J E Aas et al. J Cereb Blood Flow Metab. 1993 May.

Abstract

This study was undertaken to elucidate the roles of neurons and glial cells in the handling of glutamate and glutamine, a glutamate precursor, during cerebral ischemia. Slices (400-600 microns) from human neocortex obtained during surgery for epilepsy or brain tumors were incubated in artificial cerebrospinal fluid and subjected to 30 min of combined hypoxia and glucose deprivation (an in vitro model of brain ischemia). These slices, and control slices that had not been subjected to "ischemic" conditions, were then fixed and embedded. Ultrathin sections were processed according to a postembedding immunocytochemical method with polyclonal antibodies raised against glutamate or glutamine, followed by colloidal gold-labeled secondary antibodies.
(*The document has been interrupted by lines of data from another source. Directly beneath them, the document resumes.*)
(* ===== verification/HotSelect.v ===== *)
(** * Choosing hot machines
    ([crates/flanforge-manager/src/hot/{select,claim}.rs], the pure parts of
     [hot/model.rs], and [HotDecision], [refusal], [idempotent] of [service.rs])

    When a machine must drain, which one a claim takes, which idle ones are
    surplus, whether the pool may grow, and what one [hot] request is answered.
    All of it is decided on a snapshot under the entries lock. *)

From S2P Require Import Prelude Rust Text Identifiers Images Guest Hot Allocation Config ConfigValidate Claims Sizing Admission.

Open Scope Z_scope.
Open Scope stdpp_scope.

Record HotPolicy := {
  hp_hot : HotConfig;
  hp_fingerprint : option BaseFingerprint;
  hp_warm_generation : option Z;
  hp_now : Z;
}.

Definition age_limit (g : HotGuest) (policy : HotPolicy) : Z :=
  Z.min (default (hc_max_lifetime_seconds (hp_hot policy)) (hg_age_limit_seconds g))
    (hc_max_lifetime_seconds (hp_hot policy)).

Definition is_base_changed (g : HotGuest) (policy : HotPolicy) : bool :=
  match cs_base_fingerprint (hg_source g), hp_fingerprint policy with
  | Some recorded, Some current => negb (is_fingerprint_match (Some recorded) (Some current))
  | _, _ => false
  end.
(* ===== verification/Reaper.v ===== *)
(** * Reaper planning ([crates/flanforge-manager/src/reaper/])

    [plan.rs]: which machines of one listing a sweep may delete and what
    authorizes each deletion; [images.rs]: which warm image records a pass may
    drop; [sweep.rs]: the re-plan a deletion must survive and the request it
    hands the backend. *)

From S2P Require Import Prelude Rust Text Identifiers Images Guest Hot Allocation Config ConfigValidate Admission.

Open Scope Z_scope.
Open Scope stdpp_scope.

Definition MIN_AGE_SECONDS : Z := 3600.
Definition IMAGE_AGE_SECONDS : Z := 86400.

Inductive ReapAuthorization :=
| ByRecord (id : AllocationId)
| ByStaging (profile : ProfileName)
| ByImage (profile : ProfileName)
| ByPrefix.

#[export] Instance ReapAuthorization_eq_dec : EqDecision ReapAuthorization.
Proof. solve_decision. Defined.

Record ReapCandidate := {
  rc_name : string;
  rc_state : MachineState;
  rc_authorization : ReapAuthorization;
  rc_age_seconds : Z;
}.

Record ReapInputs := mkReapInputs {
  ri_config : Config;
  ri_machines : list HostMachine;
  ri_allocations : list Allocation;
  ri_images : list WarmImageRecord;
  ri_hot : list HotGuest;
}.

(** ** Teardown budgets ([worker/budget.rs])

    Durations and instants are nanoseconds; [now] is the reading of
    [Instant::now()]. *)

Definition from_secs (seconds : Z) : Z := seconds * 1000000000.

Record CleanupBudget := mkCleanupBudget {
  cb_allowance : Z;
  cb_deadline : option Z;
}.
Lemma resolve_hashes_cases hashes db :
  well_formed db ->
  exists r db', resolve_hashes hashes db = (r, db') /\ well_formed db' /\ wd_users db' = wd_users db /\
    grants db' = grants db /\
    exists before after times, hashes = before ++ after /\ Forall2 (expired_at (grants db)) before times /\
    match r, after with
    | Some (found, h), h' :: _ => h = h' /\ exists t touched, granted db h t found /\
        took (wd_world db) (missed times ++ [ReadTime t; RanStatement None; RanStatement touched]) (wd_world db')
    | None, [] => took (wd_world db) (missed times) (wd_world db')
    | None, _ :: _ => exists t text,
        took (wd_world db) (missed times ++ [ReadTime t; RanStatement (Some text)]) (wd_world db')
    | Some _, [] => False
    end.
Proof.
  revert db. induction hashes as [|h hashes IH]; intros db Hdb; simpl.
  - eexists None, db. split_and!; try done. exists [], [], []. split_and!; [done|constructor..].
  - destruct (session_resolve_cases h db Hdb) as (r & t & db1 & Hr & Hdb1 & Hu1 & Hg1 & Hm).
    rewrite (bind_run _ _ _ _ _ Hr). destruct r as [[found|]|e].
    + eexists _, _. split_and!; try done. exists [], (h :: hashes), []. split_and!; [done|constructor|done|].
      destruct Hm as [Hf [touched Ht]]. by exists t, touched.
    + destruct Hm as [Hx Ht]. destruct (IH db1 Hdb1) as (r & db2 & -> & Hdb2 & Hu2 & Hg2 & before & after & times & -> & Hf & Hm2).
      rewrite Hg1 in Hf. exists r, db2. split_and!; [done|done|congruence|congruence|].
      exists (h :: before), after, (t :: times). split_and!; [done|by constructor|].
      assert (forall found k t', granted db1 k t' found -> granted db k t' found) as Hgr.
      { unfold granted. by rewrite Hg1, Hu1. }
      assert (forall calls w, took (wd_world db1) calls w -> took (wd_world db) (missed [t] ++ calls) w) as Hcat.
      { intros calls w. by apply took_app. }
      destruct r as [[found k]|], after as [|h' after]; try done; [|exact (Hcat _ _ Hm2)|].
      * destruct Hm2 as [-> (t' & touched & Hfound & Ht')]. split; [done|]. exists t', touched.
        split; [by apply Hgr|]. exact (Hcat _ _ Ht').
      * destruct Hm2 as (t' & text & Ht'). exists t', text. exact (Hcat _ _ Ht').
    + eexists _, _. split_and!; try done. exists [], (h :: hashes), []. split_and!; [done|constructor|].
      destruct Hm as [text Ht]. by exists t, text.
Qed.
End effects.

Section revocation.
Context {W : Type} {WH : WebHost W}.
Implicit Types db : WebDb W.

Lemma filter_true_eq (P Q : string * (Z * Z) -> Prop) `{!forall x, Decision (P x)}
    `{!forall x, Decision (Q x)} (g : gmap string (Z * Z)) :
  (forall x, P x <-> Q x) -> filter P g = filter Q g.
Proof. intros Hpq. apply map_filter_ext. intros i x _. apply Hpq. Qed.

Lemma delete_by_hash_cases h db :
  well_formed db ->
  exists r db', delete_by_hash h db = (r, db') /\ well_formed db' /\ wd_users db' = wd_users db /\
    grants db' = match r with Ok _ => filter (fun x => x.1 <> h) (grants db) | Err _ => grants db end.
Proof.
  intros Hdb. unfold delete_by_hash.
  pose proof (holds_db_errors well_formed UserDb _ (well_formed_delete_sessions
    (fun s => bool_decide (sm_token_hash s = h))) db Hdb) as Hwf.
  destruct (delete_sessions_cases (fun s => bool_decide (sm_token_hash s = h)) db) as (r & w & Hd).
  rewrite Hd in *. exists r. eexists. split_and!; [done..|]. unfold grants. simpl. destruct r; [|done].
  rewrite (grants_delete _ (fun x => bool_decide (x.1 = h))); [|apply Hdb|done].
  apply filter_true_eq. intros x. by rewrite bool_decide_eq_false.
Qed.

Lemma logout_cases hashes db :
  well_formed db ->
  exists r db', logout hashes db = (r, db') /\ well_formed db' /\ wd_users db' = wd_users db /\
    grants db' ⊆ grants db /\
    (r = Ok tt -> grants db' = filter (fun x => x.1 ∉ hashes) (grants db)).
Proof.
  revert db. induction hashes as [|h hashes IH]; intros db Hdb; simpl.
  - exists (Ok tt), db. split_and!; try done. intros _. symmetry. apply map_filter_id.
    intros i x _. apply not_elem_of_nil.
  - destruct (delete_by_hash_cases h db Hdb) as (r & db1 & Hr & Hdb1 & Hu1 & Hg1).
    rewrite (attempt_run _ _ _ (map_err user_fault r) db1) by (by rewrite fault_of_run, Hr).
    destruct r as [u|e]; simpl.
    + destruct (IH db1 Hdb1) as (r & db2 & -> & Hdb2 & Hu2 & Hs2 & Hg2). exists r, db2.
      split_and!; [done..|by rewrite Hu2| |].
      * etrans; [done|]. rewrite Hg1. apply map_filter_subseteq.
      * intros Hr'. rewrite (Hg2 Hr'), Hg1, map_filter_filter. apply filter_true_eq. intros x.
        destruct x. rewrite not_elem_of_cons. naive_solver.
    + exists (Err (user_fault e)), db1. split_and!; [done..|by rewrite Hg1|done].
Qed.

Lemma user_delete_cases actor id db :
  well_formed db ->
  exists r db', user_delete actor id db = (r, db') /\ well_formed db' /\
    match r with
    | Ok _ => ur_id (sr_user actor) <> id /\ id ∈ map um_id (wd_users db) /\
        wd_users db' = delete_where (fun u => um_id u =? id) (wd_users db) /\
        grants db' = filter (fun x => x.2.1 <> id) (grants db)
    | Err _ => wd_users db' = wd_users db /\ grants db' = grants db
    end.
Proof.
  intros Hdb. unfold user_delete. destruct (ur_id (sr_user actor) =? id) eqn:Hself.
  { by eexists (Err Forbidden), db. }
  rewrite fault_of_run. unfold users_delete.
  pose proof (well_formed_delete_user id db Hdb) as Hwf. unfold delete_user in *.
  match goal with |- context [attempt (db_errors ?f ?c) ?k db] =>
    rewrite (attempt_run (db_errors f c) k db (map_err f (c db).1) (c db).2) by apply db_errors_run end.
  match goal with |- context [sql ?run db] => destruct (sql_cases run db) as [(text & w & Hr)|(w & Hr)] end;
    rewrite Hr in *; simpl in *.
  { by eexists (Err _), _. }
  unfold rows_deleted. case_match eqn:Haff.
  - apply Z.eqb_eq in Haff. exists (Err (user_fault UserNotFound)). eexists.
    split; [done|]. split; [done|].
    assert (forall u, u ∈ wd_users db -> (um_id u =? id) = false) as Hnone.
    { intros u Hu. apply not_true_is_false. intros Hid.
      assert (Nat.lt (length (delete_where (fun u => um_id u =? id) (wd_users db)))
        (length (wd_users db))); [|lia].
      apply list_elem_of_split in Hu as (l1 & l2 & ->). unfold delete_where.
      rewrite List.filter_app, !length_app. simpl. rewrite Hid. simpl.
      pose proof (List.filter_length_le (fun u => negb (um_id u =? id)) l1).
      pose proof (List.filter_length_le (fun u => negb (um_id u =? id)) l2). lia. }
    simpl. split.
    + apply filter_bool_all. intros u Hu. by rewrite Hnone.
    + unfold grants. simpl. f_equal. apply filter_bool_all. intros s Hs.
      destruct (owned_user db s Hdb Hs) as (u & [Hu Hid]%find_user_spec & _).
      apply Hnone in Hu. rewrite Hid in Hu. by rewrite Hu.
  - exists (Ok tt). eexists. split; [done|]. split; [done|]. simpl. split_and!; [lia| |done|].
    + apply Z.eqb_neq in Haff. destruct (decide (id ∈ map um_id (wd_users db))) as [|Hn]; [done|].
      exfalso. apply Haff. unfold delete_where. rewrite filter_bool_all; [lia|].
      intros u Hu. apply negb_true_iff, Z.eqb_neq. intros Heq. apply Hn. rewrite <- Heq.
      by apply list_elem_of_fmap_2.
    + unfold grants. simpl. rewrite (grants_delete _ (fun x => x.2.1 =? id)); [|apply Hdb|done].
      apply filter_true_eq. intros x. by rewrite Z.eqb_neq.
Qed.
(** The account's credential changes and nothing else of the table. *)
Definition repassworded (id : Z) (hash : string) (users users' : list UserModel) : Prop :=
  exists now, users' = map (fun u => if um_id u =? id
    then u <| um_password_hash := Some hash |> <| um_updated_at_unix := now |> else u) users.

Lemma set_password_cases id hash db :
  well_formed db ->
  exists r db', set_password_hash id hash db = (r, db') /\ well_formed db' /\
    wd_sessions db' = wd_sessions db /\
    match r with
    | Ok _ => (exists u, u ∈ wd_users db /\ um_id u = id /\ um_auth_source u = auth_source_str Authdb) /\
        repassworded id hash (wd_users db) (wd_users db')
    | Err _ => wd_users db' = wd_users db
    end.
Proof.
  intros Hdb. pose proof (well_formed_set_password id hash db Hdb) as Hwf. unfold set_password_hash in *.
  destruct (query_cases UserDb (fun db => find_user id (wd_users db)) db) as (r & w & Hq & Hr); [done|].
  rewrite (attempt_run _ _ _ _ _ Hq) in *. destruct r as [[u|]|e];
    [|by eexists (Err UserNotFound), _|by eexists (Err e), _].
  destruct Hr as [[? ?]|[= Hu]]; [done|]. symmetry in Hu. apply find_user_spec in Hu as [Hin Hid].
  destruct (bool_decide (um_auth_source u = _)) eqn:Hsrc; [|by eexists (Err ProviderManaged), _].
  apply bool_decide_eq_true in Hsrc. destruct (now_cases (db <| wd_world := w |>)) as (now & w' & Hn).
  simpl in Hn, Hwf |- *. rewrite (bind_run _ _ _ _ _ Hn), db_errors_run in *. unfold update_users in *.
  match goal with |- context [sql ?run ?d] => destruct (sql_cases run d) as [(text & w2 & He)|(w2 & He)] end;
    rewrite He in *; [by eexists (Err _), _|].
  exists (Ok tt). eexists. split; [done|]. split; [done|]. split; [done|]. simpl. split; [eauto|].
  exists now. by rewrite Hid.
Qed.

Lemma user_set_password_cases actor h id password db :
  well_formed db ->
  exists r db', user_set_password actor h id password db = (r, db') /\ well_formed db' /\
    grants db' ⊆ grants db /\
    (r = Ok tt -> exists hash w w', wh_hash_password password w = (Some hash, w') /\
       repassworded id hash (wd_users db) (wd_users db') /\
       grants db' = filter (fun x => x.2.1 <> id \/ (ur_id (sr_user actor) = id /\ x.1 = h)) (grants db)).
Proof.
  intros Hdb. unfold user_set_password, hash_password, mbind at 1, DB_bind at 1.
  destruct (wh_hash_password password (wd_world db)) as [[hash|] w] eqn:Hh;
    [|exists (Err Internal), (db <| wd_world := w |>);
      split_and!; [done|by apply well_formed_world|exact (reflexivity (grants db))|done]].
  destruct (set_password_cases id hash (db <| wd_world := w |>)) as (r & db1 & Hs & Hdb1 & Hss & Hm);
    [by apply well_formed_world|].
  rewrite (attempt_run _ _ _ (map_err user_fault r) db1) by (by rewrite fault_of_run, Hs).
  assert (grants db1 = grants db) as Hg1 by (unfold grants; by rewrite Hss).
  destruct r as [u|e]; [|exists (Err (user_fault e)), db1; split_and!; [done..|by rewrite Hg1|done]].
  simpl. rewrite fault_of_run. unfold delete_for_user.
  set (keep := if ur_id (sr_user actor) =? id then Some h else None).
  set (p := fun s => (sm_user_id s =? id) && _).
  pose proof (holds_db_errors well_formed UserDb _ (well_formed_delete_sessions p) db1 Hdb1) as Hwf.
  destruct (delete_sessions_cases p db1) as (r & w2 & Hd). rewrite Hd in *. simpl.
  assert (grants_of (delete_where p (wd_sessions db1)) =
    filter (fun x => x.2.1 <> id \/ (ur_id (sr_user actor) = id /\ x.1 = h)) (grants db1)) as Hdel.
  { rewrite (grants_delete p (fun x => (x.2.1 =? id) &&
      match keep with Some k => negb (bool_decide (x.1 = k)) | None => true end)); [|apply Hdb1|done].
    apply filter_true_eq. intros x. unfold keep. rewrite andb_false_iff, Z.eqb_neq.
    destruct (Z.eqb_spec (ur_id (sr_user actor)) id); [|naive_solver].
    rewrite negb_false_iff, bool_decide_eq_true. naive_solver. }
  exists (map_err user_fault r). eexists. split; [done|]. split; [done|]. unfold grants. simpl.
  destruct r as [u2|e]; simpl.
  - rewrite Hdel, Hg1. split; [apply map_filter_subseteq|]. intros _. exists hash, (wd_world db), w.
    split_and!; [done|apply Hm|done].
  - split; [|done]. by rewrite Hss.
Qed.
End revocation.
(* ===== verification/Wire.v ===== *)
(** * The libvirt wire contracts ([crates/flanforge-libvirt-wire])

    [validation.rs]: names, keys, paths and accounts.  [ownership/]: the
    manifest of an allocation's artifacts, the metadata its domain carries and
    the tombstone of its cleanup.  [volume_checkpoint/]: the journal of volumes
    created and not yet recorded elsewhere.  [image/]: base image manifests,
    published bases and volume pointers.  [warm/]: the document of a profile's
    warm generations and its moves.  [libvirt_helper/]: the requests and
    replies of the privileged helper.

    The JSON, XML, URL, time and UUID libraries are parameters. *)

From S2P Require Import Prelude Rust Text Identifiers Images Guest Hot Allocation Config Claims Admission Convert.

Open Scope Z_scope.
Open Scope stdpp_scope.

Inductive WireError :=
| WireEncode (contract : string)
| WireDecode (contract : string)
| WireInvalid (contract field : string).

#[export] Instance WireError_eq_dec : EqDecision WireError.
Proof. solve_decision. Defined.

(** ** Names, keys and paths ([validation.rs]) *)

Definition is_safe_name (value : string) (maximum_bytes : Z) : bool :=
  in_range 1 maximum_bytes (len value)
  && negb (bool_decide (value = ".")) && negb (bool_decide (value = ".."))
  && negb (contains value "..")
  && all_bytes (fun c => is_ascii_alphanumeric c || one_of "-_." c) value.

Definition is_dot_segment (segment : string) : bool :=
  bool_decide (segment = ".") || bool_decide (segment = "..").

Definition is_safe_key (value : string) (maximum_bytes : Z) : bool :=
  negb (is_empty value)
  && (len value <=? maximum_bytes)
  && negb (any_byte is_ascii_control value)
  && (negb (starts_with value "/") || negb (contains value "//"))
  && negb (existsb is_dot_segment (split "/" value))
  && negb (existsb is_dot_segment (path_components value))
  && (negb (starts_with value "/") || is_absolute value).

Definition is_normal_absolute (path : PathBuf) (maximum_bytes : Z) : bool :=
  is_absolute path
  && negb (is_empty path)
  && (len path <=? maximum_bytes)
  && negb (contains path "//")
  && negb (existsb is_dot_segment (split "/" path))
  && negb (existsb is_dot_segment (path_components path)).

Definition MAX_ACCOUNT_NAME_BYTES : Z := 32.

Definition is_safe_account_name (value : string) : bool :=
  is_safe_name value MAX_ACCOUNT_NAME_BYTES && first_byte is_ascii_alphanumeric value.

(** ** Identifiers *)

Abbreviation Uuid := string (only parsing).
(* ===== verification/Forgejo.v ===== *)
(** * The Forgejo client ([crates/flanforge-forgejo])

    [models.rs]: the records Forgejo answers with and their validators, and
    how a response is split by status and bounded.  [client.rs]: the runner
    operations.  [jobs.rs] and [jobs/diagnosis.rs]: which listed job an
    allocation may run, and why none is.  [secret.rs]: the credential file.
    [flanforge-runtime/src/job/{registration,wait}.rs]: the deletion of an
    allocation's registration and the wait for its job.

    The HTTP exchange and the JSON decoder are an interface ([ForgejoHost]). *)

From S2P Require Import Prelude Rust Text Identifiers Images Guest Hot Allocation Config Claims Admission Convert Futures.

Open Scope Z_scope.
Open Scope stdpp_scope.

(** ** Errors *)

Inductive ForgejoError :=
| Unavailable | Transient (status : Z) | AbsentE | Malformed | Api | ConfigurationE | CredentialE.

#[export] Instance ForgejoError_eq_dec : EqDecision ForgejoError.
Proof. solve_decision. Defined.

Definition is_retryable (e : ForgejoError) : bool :=
  match e with Unavailable | Transient _ => true | _ => false end.

Definition is_rejection (e : ForgejoError) : bool :=
  match e with AbsentE | Api | ConfigurationE | CredentialE => true | _ => false end.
The gold particle densities over various tissue profiles were calculated from electron micrographs using a specially designed computer program. Combined hypoxia and glucose deprivation caused a reduced glutamate immunolabeling in neuronal somata, while that of glial processes increased. Following 1 h of recovery, the glutamate labeling of neuronal somata declined further to very low values, compared to control slices. The glutamate labeling of glial cells returned to normal levels following recovery. In axon terminals, no consistent change in the level of glutamate immunolabeling was observed. Immunolabeling of glutamine was low in both nerve terminals and neuronal somata in normal slices and was reduced to nondetectable levels in nerve terminals upon hypoxia and glucose deprivation. This treatment was also associated with a reduced glutamine immunolabeling in glial cells. Reversed glutamate uptake due to perturbations of the transmembrane ion concentrations and membrane potential probably contributes to the loss of neuronal glutamate under "ischemic" conditions. The increased glutamate labeling of glial cells under the same conditions can best be explained by assuming that glial cells resist a reversal of glutamate uptake, and that their ability to convert glutamate into glutamine is compromised due to the energy failure. The persistence of a nerve terminal pool of glutamate is compatible with recent biochemical data indicating that the exocytotic glutamate release is contingent on an adequate energy supply and therefore impeded during ischemia.